抄録
目的 これまで、和食以外にも広く減塩食のおいしさを向上させることを目指して、チキン・ブイヨン(CB)の減塩効果について検討した結果、CBに塩味増強効果を認めたが、「鶏・鶏がらのみ」または「野菜・香辛料のみ」で調製したブイヨンには効果が無く、また、調製中に起こる鶏・鶏がらと野菜・香辛料由来成分間相互作用によって塩味増強効果が生じることも否定された。そこで、どの食材が鶏肉と共存すると塩味増強効果が生じるかを検討するために、基本の食材からニンジン、セロリまたはユリ科の食材(タマネギ、リーキ、ニンニク)を抜いたブイヨンとCBの塩味増強効果を官能評価にて検討した。
方法 各ブイヨンのうま味強度を0.15%、塩分濃度を0.62%~1.00%の5段階に調製した試料を、0.80%NaCl溶液とそれぞれ組にして60℃で提供し、被験者に、各組より塩味が強いもの、塩味の強さが好ましいものを回答してもらった。
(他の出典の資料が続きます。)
(* ===== verification/WireThms.v ===== *)
(** * Properties of the wire format *)

From S2P Require Import Prelude GoTime Netip Flow Text NetipText NetipTextFacts TimeText Json Wire.
From S2P Require Import Decode DecodeThms.

Open Scope char_scope.
Open Scope Z_scope.

(** ** Texts that need no escaping *)

Definition plain_char (c : ascii) : Prop := is_ascii c /\ esc_ascii c = [c].
Abbreviation plain := (Forall plain_char).

Lemma plain_ascii t : plain t -> Forall is_ascii t.
Proof. intros H. eapply Forall_impl; [exact H|]. by intros c []. Qed.

Lemma plain_quote t : plain t -> quote t = t.
Proof. induction 1 as [|c t [Ha He] _ IH]; [done|]. by rewrite quote_cons, He, IH by done. Qed.

Lemma plain_raw t : plain t -> raw_ok t.
Proof. intros H. rewrite <- (plain_quote t H). by apply quote_raw_ok, plain_ascii. Qed.

Lemma plain_digit d : 0 <= d < 16 -> plain_char (digit_char d).
Proof.
  intros H.
  assert (d = 0 \/ d = 1 \/ d = 2 \/ d = 3 \/ d = 4 \/ d = 5 \/ d = 6 \/ d = 7 \/ d = 8 \/ d = 9 \/ d = 10 \/
    d = 11 \/ d = 12 \/ d = 13 \/ d = 14 \/ d = 15) as Hd by lia.
  repeat destruct Hd as [->|Hd]; [split; done..|]. subst d. by split.
Qed.

Lemma plain_digits b ds : 2 <= b <= 16 -> Forall (fun d => 0 <= d < b) ds -> plain (digit_char <$> ds).
Proof. by apply digits_chars, plain_digit. Qed.

Ltac plains :=
  repeat match goal with
  | |- Forall _ [] => apply Forall_nil
  | |- True => exact I
  | |- Forall _ (_ ++ _) => apply Forall_app; split
  | |- Forall _ (_ :: _) => apply Forall_cons; split
  | |- plain_char (Ascii _ _ _ _ _ _ _ _) => by (split; reflexivity)
  | H : plain ?t |- Forall _ ?t => exact H
  end.

Lemma plain_addr a : zoneless a -> plain (Addr_MarshalText a).
Proof. apply addr_chars; [apply plain_digit|by split..]. Qed.

Lemma plain_pad w n : 0 <= n -> plain (print_pad w n).
Proof. intros Hn. apply (plain_digits 10); [lia|by apply pad_range]. Qed.

Lemma rtrim_Forall (P : Z -> Prop) ds : Forall P ds -> Forall P (rtrim ds).
Proof. intros H. destruct (rtrim_spec ds) as [k E]. rewrite E in H. by apply Forall_app in H as [H _]. Qed.

Lemma plain_time t s : time_wf t -> Time_MarshalText t = Some s -> plain s.
Proof.
  intros [_ Hns]. unfold Time_MarshalText, Year, FormatRFC3339Nano, print_civil.
  destruct (civil_of_days (sec t / 86400)) as [[y mo] d] eqn:Ec. cbn [fst snd].
  destruct (_ && _) eqn:Ey; [|done]. intros E%(inj Some). subst s.
  apply andb_true_iff in Ey as [Ey1%Z.leb_le Ey2%Z.leb_le].
  unfold print_year. rewrite (proj2 (Z.ltb_ge y 0)), (proj2 (Z.ltb_lt y 10000)) by lia.
  destruct (civil_of_days_ok _ _ _ _ Ec) as (_ & Hm & Hd).
  pose proof (Z.mod_pos_bound (sec t) 86400 ltac:(lia)) as Hs. set (r := sec t mod 86400) in *.
  pose proof (Z.mod_pos_bound r 3600 ltac:(lia)). pose proof (Z.mod_pos_bound r 60 ltac:(lia)).
  plains; try (apply plain_pad; try lia; apply Z.div_pos; lia).
  unfold print_frac. destruct (nsec t =? 0); [constructor|]. constructor; [done|].
  apply (plain_digits 10); [lia|]. apply rtrim_Forall, pad_range. lia.
Qed.

(** ** A marshalled message is unmarshalled as it was *)

Record message_ok (m : Message) : Prop := {
  mo_format : Forall is_ascii (tx (m_Format m));
  mo_type : Forall is_ascii (tx (m_FlowType m));
  mo_exporter : addr_wf (m_ExporterAddr m) /\ zoneless (m_ExporterAddr m);
  mo_src : addr_wf (m_SrcAddr m) /\ zoneless (m_SrcAddr m);
  mo_dst : addr_wf (m_DstAddr m) /\ zoneless (m_DstAddr m);
  mo_nh : match m_NextHop m with Some a => addr_wf a /\ zoneless a | None => True end;
  mo_received : match m_ReceivedAt m with Some t => time_wf t | None => True end;
  mo_first : time_wf (m_FirstSwitched m);
  mo_last : time_wf (m_LastSwitched m);
  mo_ports : is_uint 16 (m_SrcPort m) /\ is_uint 16 (m_DstPort m);
  mo_proto : is_uint 8 (m_Protocol m) /\ is_uint 8 (m_TCPFlags m);
  mo_counts : is_uint 64 (m_Packets m) /\ is_uint 64 (m_Bytes m);
  mo_words : is_uint 32 (m_SamplingRate m) /\ is_uint 32 (m_InputIface m) /\
             is_uint 32 (m_OutputIface m) /\ is_uint 32 (m_SrcAS m) /\ is_uint 32 (m_DstAS m)
}.

Lemma j_string_ok s : Forall is_ascii (tx s) -> scalar_ok (j_string s).
Proof. intros H. by apply JStr_ok, quote_raw_ok. Qed.
Lemma j_addr_ok a : zoneless a -> scalar_ok (j_addr a).
Proof. intros H. apply JStr_ok, quote_raw_ok, plain_ascii. by apply plain_addr. Qed.
Lemma j_uint_ok w n : is_uint w n -> scalar_ok (j_uint n).
Proof. intros [H _]. by apply JNum_ok. Qed.
Lemma j_time_ok t j : time_wf t -> j_time t = Some j -> scalar_ok j.
Proof.
  unfold j_time. intros Ht. destruct (Time_MarshalText t) as [s|] eqn:E; [|done]. intros [= <-].
  apply JStr_ok, plain_raw. by eapply plain_time.
Qed.

Lemma get_string_j old s : Forall is_ascii (tx s) -> get_string old (j_string s) = Some s.
Proof. intros H. simpl. by rewrite unquote_quote, st_tx. Qed.
Lemma get_addr_j old a : addr_wf a -> zoneless a -> get_addr old (j_addr a) = Some a.
Proof.
  intros Hw Hz. simpl. rewrite unquote_quote by (by apply plain_ascii, plain_addr).
  by apply Addr_text_roundtrip.
Qed.
Lemma get_uint_j w old n : is_uint w n -> get_uint w old (j_uint n) = Some n.
Proof. apply ParseUint_print. Qed.
Lemma get_time_j p old t j : time_wf t -> j_time t = Some j -> get_time p old j = Some t /\ j <> JNull.
Proof.
  unfold j_time. intros Ht. destruct (Time_MarshalText t) as [s|] eqn:E; [|done]. intros [= <-].
  split; [|done]. by apply Time_text_roundtrip.
Qed.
結果 プロビット解析の結果、すべてのブイヨンに塩味増強効果が認められ、食材の相異による有意な差は認められなかった。しかし、ユリ科の食材を抜くと効果が低い傾向にあり、ユリ科の食材が塩味増強効果に寄与している可能性が期待された。また、セロリには塩味を緩和させる作用があることが示唆された。さらに、被験者がノーズクリップを着用した条件で検討したところ、CBの塩味増強効果には香りではなく味が関与していることが明らかとなった。